The Police Department public information unit said the 71st Precinct had received a complaint about the attack, but has not yet determined that attack was an antisemitic hate crime.
The police are treating the attack as a “possible” bias incident until the investigation is complete, said David Pollock, associate executive director of the Jewish Community Relations Council.
According to a spokesman for the Crown Heights Shomrim neighborhood patrol association, a witness to the attack said the victim, a 42-year-old man from out of town who was in Crown Heights for Shabbat, was attacked by a group of three men and two women at 3:30 a.m. a block from the international headquarters of the Chabad-Lubavitch chasidic movement on Eastern Parkway.
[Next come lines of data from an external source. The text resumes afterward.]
(* ===== verification/V4l2Ioctl.v ===== *)
(** The requests of V4L2 between a program and a driver: [video_ioctl2],
    [video_usercopy] and [__video_do_ioctl] of drivers/media/video/v4l2-ioctl.c
    with the numbers of include/linux/videodev2.h and include/asm-generic/ioctl.h.

    A request carries the structure that the program points to. Structures are the
    records of [V4l2], so that clearing a part of one is clearing the fields that
    lie there. The table of a driver has the entries that the drivers of the
    repository fill; all others are NULL there, and so are the handles and control
    handlers ([vfh], [ctrl_handler]) that take the place of an entry. *)
From S2P Require Import Prelude V4l2.
Open Scope Z_scope.

Definition ENOIOCTLCMD : Z := 515.

(** * The numbers *)

Definition _IOC_NONE : Z := 0.
Definition _IOC_WRITE : Z := 1.
Definition _IOC_READ : Z := 2.

Definition _IOC (dir type nr size : Z) : Z :=
  Z.lor (Z.lor (Z.lor (Z.shiftl dir 30) (Z.shiftl type 8)) (Z.shiftl nr 0)) (Z.shiftl size 16).
Definition _IOR (type nr size : Z) : Z := _IOC _IOC_READ type nr size.
Definition _IOW (type nr size : Z) : Z := _IOC _IOC_WRITE type nr size.
Definition _IOWR (type nr size : Z) : Z := _IOC (Z.lor _IOC_READ _IOC_WRITE) type nr size.
Definition _IOC_DIR (nr : Z) : Z := Z.land (Z.shiftr nr 30) (Z.shiftl 1 2 - 1).
Definition _IOC_SIZE (nr : Z) : Z := Z.land (Z.shiftr nr 16) (Z.shiftl 1 14 - 1).
Lemma open_ok sig m st : dev_ok L fixed nobody st ->
  exists ret fd st', sys_open sig m st = Some (ret, fd, st') /\ dev_ok L fixed nobody st' /\
  vs_files st !! fd = None /\ (forall m', 0 < opens m' (vs_files st) -> vs_table st' !! m' = vs_table st !! m') /\
  (ret = 0 /\ vs_files st' = <[fd := m]> (vs_files st) /\ is_Some (vs_table st !! m)
   \/ ret <> 0 /\ vs_files st' = vs_files st).
Proof.
  intros Hok. unfold sys_open, v4l2_open, video_devdata. pose proof (is_fresh (dom (vs_files st))) as Hfr%not_elem_of_dom.
  destruct (vs_table st !! m) as [p|] eqn:Ht.
  2: { eexists _, _, st. split; [reflexivity|]. split_and!; try done. by right. }
  destruct (ok_table _ _ _ _ Hok m p Ht) as (v & Hv & Hi). rewrite Hv. cbn [mbind option_bind].
  destruct (v_registered v); cbn [negb].
  2: { eexists _, _, st. split; [reflexivity|]. split_and!; try done. by right. }
  destruct (get_ok nobody st m p v Hok Ht Hv) as (st1 & -> & Hok1 & Hf1 & Ht1 & _). cbn [mbind option_bind].
  destruct (open_call_ok sig _ st1 v Hok1 (ok_good _ _ _ _ Hok p v Hv)) as (ret & d & -> & Hd).
  cbn [mbind option_bind]. pose proof (dev_ok_drv _ _ d Hok1 Hd) as Hok2. destruct (Z.eqb_spec ret 0) as [->|Hret]; cbn [negb].
  - eexists _, _, _. split; [reflexivity|]. cbn [Z.eqb set_drv vs_files]. rewrite Hf1. split_and!; try done.
    + pose proof (file_added _ (set_drv d st1) (fresh (dom (vs_files st))) m Hok2) as Hadd.
      cbn [set_drv vs_files vs_table] in Hadd. rewrite Hf1, Ht1, Ht in Hadd. by apply (held_back m), Hadd.
    + intros m' _. cbn. by rewrite Ht1.
    + by left.
  - destruct (put_ok _ (set_drv d st1) m p Hok2) as (st3 & -> & Hok3 & (Hf3 & Ht3) & _).
    { cbn. by rewrite Ht1. } { rewrite held_add_same. done. }
    cbn [mbind option_bind]. eexists _, _, st3. rewrite (proj2 (Z.eqb_neq _ _)) by done. split; [reflexivity|].
    cbn in Hf3, Ht3. rewrite Hf3, Hf1. split_and!; try done; [by apply (held_back m)| |by right].
    intros m' Hm'. rewrite Ht3 by (by rewrite Hf1). by rewrite Ht1.
Qed.

Lemma close_ok fd st : dev_ok L fixed nobody st -> is_Some (vs_files st !! fd) ->
  exists ret st', sys_close fd st = Some (ret, st') /\ dev_ok L fixed nobody st' /\
  vs_files st' = delete fd (vs_files st) /\ others_kept st st'.
Proof.
  intros Hok [m Hf]. unfold sys_close. rewrite Hf. cbn [mbind option_bind]. unfold v4l2_release, video_devdata.
  pose proof (file_removed _ _ _ _ Hok Hf) as Hok1. destruct (ok_files _ _ _ _ Hok fd m Hf) as [p Ht].
  set (st1 := set_files (delete fd (vs_files st)) st) in *. change (vs_table st1) with (vs_table st). rewrite Ht.
  cbn [mbind option_bind]. destruct (ok_table _ _ _ _ Hok m p Ht) as (v & Hv & Hi).
  change (vs_heap st1) with (vs_heap st). rewrite Hv. cbn [mbind option_bind].
  assert (exists d, match fo_release (v_fops v) with
    | None => Some st1 | Some f => '(_, d) ← f (vs_drv st1); Some (set_drv d st1) end = Some (set_drv d st1) /\
    dl_inv L d) as (d & -> & Hd).
  { destruct (fo_release (v_fops v)) as [f|] eqn:Ef; [|by exists (vs_drv st); split; [|apply (ok_drv _ _ _ _ Hok)]].
    destruct (fg_release _ _ (ok_good _ _ _ _ Hok p v Hv) f (vs_drv st) Ef (ok_drv _ _ _ _ Hok)) as (r & d & E & Hd).
    change (vs_drv st1) with (vs_drv st). rewrite E. by exists d. }
  cbn [mbind option_bind]. destruct (put_ok _ (set_drv d st1) m p (dev_ok_drv _ _ d Hok1 Hd)) as (st2 & -> & Hok2 & Hs & _).
  { done. } { rewrite held_add_same. done. }
  cbn [mbind option_bind]. eexists _, st2. split; [reflexivity|]. split; [by apply (held_back m)|].
  split; [apply Hs|]. intros fd' m' _ Hf'. destruct Hs as [E Hs]. rewrite E in Hf'. apply (Hs m'). by eapply opens_open.
Qed.

(** A call for a file changes the driver and nothing else, and it changes the driver
    only while the device is registered. *)
Definition drv_only (m : Z) (st st' : videodev D) : Prop := exists d, st' = set_drv d st /\ dl_inv L d /\
  (forall p v, vs_table st !! m = Some p -> vs_heap st !! p = Some v -> v_registered v = false -> d = vs_drv st).

Lemma drv_only_ok m st st' : dev_ok L fixed nobody st -> drv_only m st st' ->
  dev_ok L fixed nobody st' /\ others_kept st st'.
Proof. intros Hok (d & -> & Hd & _). split; [by apply dev_ok_drv|done]. Qed.

Lemma drv_only_refl m st : dev_ok L fixed nobody st -> drv_only m st st.
Proof. intros Hok. exists (vs_drv st). split; [by destruct st|]. split; [apply (ok_drv _ _ _ _ Hok)|done]. Qed.

Lemma locked_ok {A} sig m p v (a : A) f st : dev_ok L fixed nobody st ->
  vs_table st !! m = Some p -> vs_heap st !! p = Some v ->
  (exists ret b d', f (vs_drv st) = Some (ret, b, d') /\ dl_inv L d') ->
  exists ret b st', locked sig v a f st = Some (ret, b, st') /\ drv_only m st st'.
Proof.
  intros Hok Ht Hv (ret & b & d & E & Hd). unfold locked.
  destruct (v_lock v && sig); [eexists _, _, st; split; [reflexivity|]; by apply drv_only_refl|].
  destruct (v_registered v) eqn:Er; [|eexists _, _, st; split; [reflexivity|]; by apply drv_only_refl].
  rewrite E. cbn [mbind option_bind]. eexists _, _, _. split; [reflexivity|]. exists d. split; [done|]. split; [done|].
  intros p' v' ? ? ?. simplify_eq. congruence.
Qed.

(** The device of an open file. *)
Lemma file_device st fd m : dev_ok L fixed nobody st -> vs_files st !! fd = Some m ->
  exists p v, vs_table st !! m = Some p /\ vs_heap st !! p = Some v /\ fops_good L v.
Proof.
  intros Hok Hf. destruct (ok_files _ _ _ _ Hok fd m Hf) as [p Ht].
  destruct (ok_table _ _ _ _ Hok m p Ht) as (v & Hv & _). exists p, v. split_and!; try done.
  by apply (ok_good _ _ _ _ Hok p).
Qed.

Lemma read_ok sig fd m sz st : dev_ok L fixed nobody st -> vs_files st !! fd = Some m ->
  exists ret b st', v4l2_read sig m sz st = Some (ret, b, st') /\ drv_only m st st'.
Proof.
  intros Hok Hf. destruct (file_device st fd m Hok Hf) as (p & v & Ht & Hv & Hg).
  unfold v4l2_read, video_devdata. rewrite Ht. cbn [mbind option_bind]. rewrite Hv. cbn [mbind option_bind].
  destruct (fo_read (v_fops v)) as [f|] eqn:Ef;
    [|eexists _, _, st; split; [reflexivity|]; by apply drv_only_refl].
  apply (locked_ok sig m p v); try done. by apply (fg_read _ _ Hg f _ sz Ef), (ok_drv _ _ _ _ Hok).
Qed.

Lemma vpoll_ok fd m st : dev_ok L fixed nobody st -> vs_files st !! fd = Some m -> dl_poll L (vs_drv st) ->
  exists ret st', v4l2_poll m st = Some (ret, st') /\ drv_only m st st'.
Proof.
  intros Hok Hf Hp. destruct (file_device st fd m Hok Hf) as (p & v & Ht & Hv & Hg).
  unfold v4l2_poll, video_devdata. rewrite Ht. cbn [mbind option_bind]. rewrite Hv. cbn [mbind option_bind].
  destruct (fo_poll (v_fops v)) as [f|] eqn:Ef;
    [|eexists _, st; split; [reflexivity|]; by apply drv_only_refl].
  destruct (v_registered v) eqn:Er; [|eexists _, st; split; [reflexivity|]; by apply drv_only_refl].
  destruct (fg_poll _ _ Hg f _ Ef (ok_drv _ _ _ _ Hok) Hp) as (ret & d & -> & Hd). cbn [mbind option_bind].
  eexists _, _. split; [reflexivity|]. exists d. split; [done|]. split; [done|]. intros p' v' ? ? ?. simplify_eq. congruence.
Qed.

Lemma vioctl_ok sig u fd m r st : dev_ok L fixed nobody st -> vs_files st !! fd = Some m ->
  dl_request L (vs_drv st) r -> exists ret r' st', v4l2_ioctl sig u m r st = Some (ret, r', st') /\ drv_only m st st'.
Proof.
  intros Hok Hf Hr. destruct (file_device st fd m Hok Hf) as (p & v & Ht & Hv & Hg).
  unfold v4l2_ioctl, video_devdata. rewrite Ht. cbn [mbind option_bind]. rewrite Hv. cbn [mbind option_bind].
  destruct (fo_unlocked_ioctl (v_fops v)) as [f|] eqn:Ef.
  { apply (locked_ok sig m p v); try done. apply (fg_ioctl _ _ Hg f); [by left | apply (ok_drv _ _ _ _ Hok) | done]. }
  destruct (fo_ioctl (v_fops v)) as [f|] eqn:Ei;
    [|eexists _, _, st; split; [reflexivity|]; by apply drv_only_refl].
  destruct (negb (is_dqbuf r) && sig); [eexists _, _, st; split; [reflexivity|]; by apply drv_only_refl|].
  destruct (v_registered v) eqn:Er; [|eexists _, _, st; split; [reflexivity|]; by apply drv_only_refl].
  destruct (fg_ioctl _ _ Hg f (vs_drv st) u r) as (ret & r' & d & -> & Hd);
    [by right | apply (ok_drv _ _ _ _ Hok) | done |].
  eexists _, _, _. split; [reflexivity|]. exists d. split; [done|]. split; [done|]. intros p' v' ? ? ?. simplify_eq. congruence.
Qed.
Another chasidic Jew who was walking with the man was not attacked, the Shomrim representative said. “They were clearly Jewish.”
The “unprompted” nature of the attack committed by African-Americans, in which no weapons were used and no antisemitic statements were reported, made the nature of the crime a likely hate crime, the Shomrim spokesman said. The assailants reportedly asked the victim, “Do you want to fight?” then began punching and kicking him.
“There’s no other motive,” said Rabbi Eli Cohen, executive director of the Crown Heights Jewish Community Council. “We’re hoping this was a one-off thing.”
“The police are taking this very seriously. They have added patrols to assure the community,” Pollock said.
The victim, treated for lacerations by Hatzalah, then at a local hospital, filed a report with the New York Police Department on Saturday night after Shabbat ended.